General information
- Type: Prison
- Location: Welikada, Colombo, Sri Lanka
- Coordinates: 6°55′19″N 79°52′49″E﻿ / ﻿6.92194°N 79.88028°E
- Construction started: 1841
- Completed: 1841
- Client: British Government, Sri Lankan Government

= Welikada Prison =

Maximum security prison in Colombo, Sri Lanka

The Welikada Prison (වැලිකඩ බන්ධනාගාරය; also known as the Magazine Prison) is a maximum-security prison and the largest prison in Sri Lanka. It was built in 1841 by the British colonial government under Governor Campbell. The prison covers an area of 48 acre. It is overcrowded with about 1700 detainees exceeding the actual number that could be accommodated. The prison also has a gallows (unused since 1959) and its own hospital. The prison is administered by the Department of Prisons.

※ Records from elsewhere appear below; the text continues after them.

(** DELETE ... WHERE ctid IN (SELECT ctid ... WHERE created_at < $1 LIMIT $2): the first rows
    that satisfy [old], at most [limit] of them. *)
Fixpoint delete_first {A} (old : A → bool) (limit : nat) (l : list A) : list A * nat :=
  match l with
  | [] => ([], O)
  | x :: l' =>
      if old x then
        match limit with
        | O => (x :: l', O)
        | S n => let '(l1, k) := delete_first old n l' in (l1, S k)
        end
      else let '(l1, k) := delete_first old limit l' in (x :: l1, k)
  end.
Definition delete_old_attempts (olderThan : Z) (limit : nat) : M tables Z := λ d,
  let '(l, n) := delete_first (λ a, a_created a <? olderThan) limit (login_attempts d) in
  (Ok (Z.of_nat n), set_attempts (λ _, l) d).
Definition delete_old_tombstones (olderThan : Z) (limit : nat) : M tables Z := λ d,
  let '(l, n) := delete_first (λ t, t_created t <? olderThan) limit (deletion_tombstones d) in
  (Ok (Z.of_nat n), set_tombstones (λ _, l) d).
End tables.
Arguments tables U {_}.
Arguments verification U : clear implicits.
Arguments code_row U : clear implicits.

(** ** PGRepository *)
Section repository.
Context {U W : Type} `{UUIDLib U} `{RandomUUID U} `{Postgres (tables U) W}.

Definition Create (params : User.CreateParams) : M W U :=
  WithTx (tables U) (
    userID ← map_err (λ err, if IsUniqueViolation err then ErrAlreadyExists
                             else Wrap "insert user" err)
               (tx_query (insert_user (User.cp_Email params) (User.cp_Username params)
                            (User.cp_PasswordHash params)));
    (if bool_decide (User.cp_VerifyToken params = ""%string) then mret tt
     else wrap "insert email verification"
            (tx_query (insert_verification userID (User.cp_VerifyToken params)
                         (User.cp_VerifyExpiry params)))) ;;
    mret userID).

Definition not_found (ctx : string) (err : error) : error := on_err ErrNoRows ErrNotFound ctx err.

(** [scanUser] and [scanCredentials] wrap the error of [Scan]. *)
Definition query_user (ctx : string) (q : M (tables U) (User.Credentials U)) : M W (User.User U) :=
  map_err (λ e, not_found ctx (Wrap "scan user" e)) (u ← pg_query q; mret (scanUser u)).
Definition query_credentials (ctx : string) (q : M (tables U) (User.Credentials U)) :
    M W (User.Credentials U) :=
  map_err (λ e, not_found ctx (Wrap "scan credentials" e)) (c ← pg_query q; mret (scanCredentials c)).

Definition GetByID (id : U) : M W (User.User U) :=
  query_user "query user by id" (query_row (by_id id)).
Definition GetByEmail (email : string) : M W (User.Credentials U) :=
  query_credentials "query user by email" (query_row (by_email email)).
Definition GetCredentialsByID (id : U) : M W (User.Credentials U) :=
  query_credentials "query credentials by id" (query_row (by_id id)).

Following the attempted military coup in 1962, the arrested military and police officers were remanded pending trial in a special section at Welikada prison called the Magazine Section. To guard these officers, a special security detachment called the composite guard was selected from the Ceylon Light Infantry, with Major A Hulangamuwa in charge.

==2012 Prison riot==

In November 2012, 27 people died in clashes between inmates and prison guards.

==Core functions==
- Detention of prisoners on first conviction
- Categorization of convicted prisoners on admission and transferring them to relevant prisons
- Detention of condemned prisoners
- Production of suspects to Kesbewa and Moratuwa courts
- Provision of vocational training to prisoners
- Launching of welfare and rehabilitation programs for prisoners

== Relocation ==
It is proposed to relocate the prison to Horana by 2024. The existing complex will be opened for investments.

==Notable inmates==
- D S Senanayake - National hero, independence activist and first prime minister of Ceylon
- F R Senanayake - National hero and independence activist
- Captain Henry Pedris - National hero and martyr of the independence movement
- Anagarika Dharmapala - National hero, independence activist and leading figure of the Buddhist revival
- Colonel F. C. de Saram - A leader of the attempted military corp of 1962
- Talduwe Somarama - The assassin of S. W. R. D. Bandaranaike, who was executed in 1962
- Bombardier Gratien Fernando - Leader of the Cocos islands mutiny
- Douglas Devananda - Tamil politician, cabinet minister and the paramilitary leader of the EPDP
- Sepala Ekanayake - Airline hijacker
- Sarath Fonseka - Former Commander of the Army and Chief of Defence Staff who led the army for a win against the Tamil Tigers
- Selvarajah Yogachandran - also known as Kuttimani was one of the leaders of former Tamil militant organization TELO, killed in Welikada prison massacre
- Nadarajah Thangathurai - one of the leaders of former Tamil militant organization TELO, killed in Welikada prison massacre

== Scouting ==
The world's first prison Scout Group registered by Imperial Scout Headquarters started at Welikada Prison in 1926.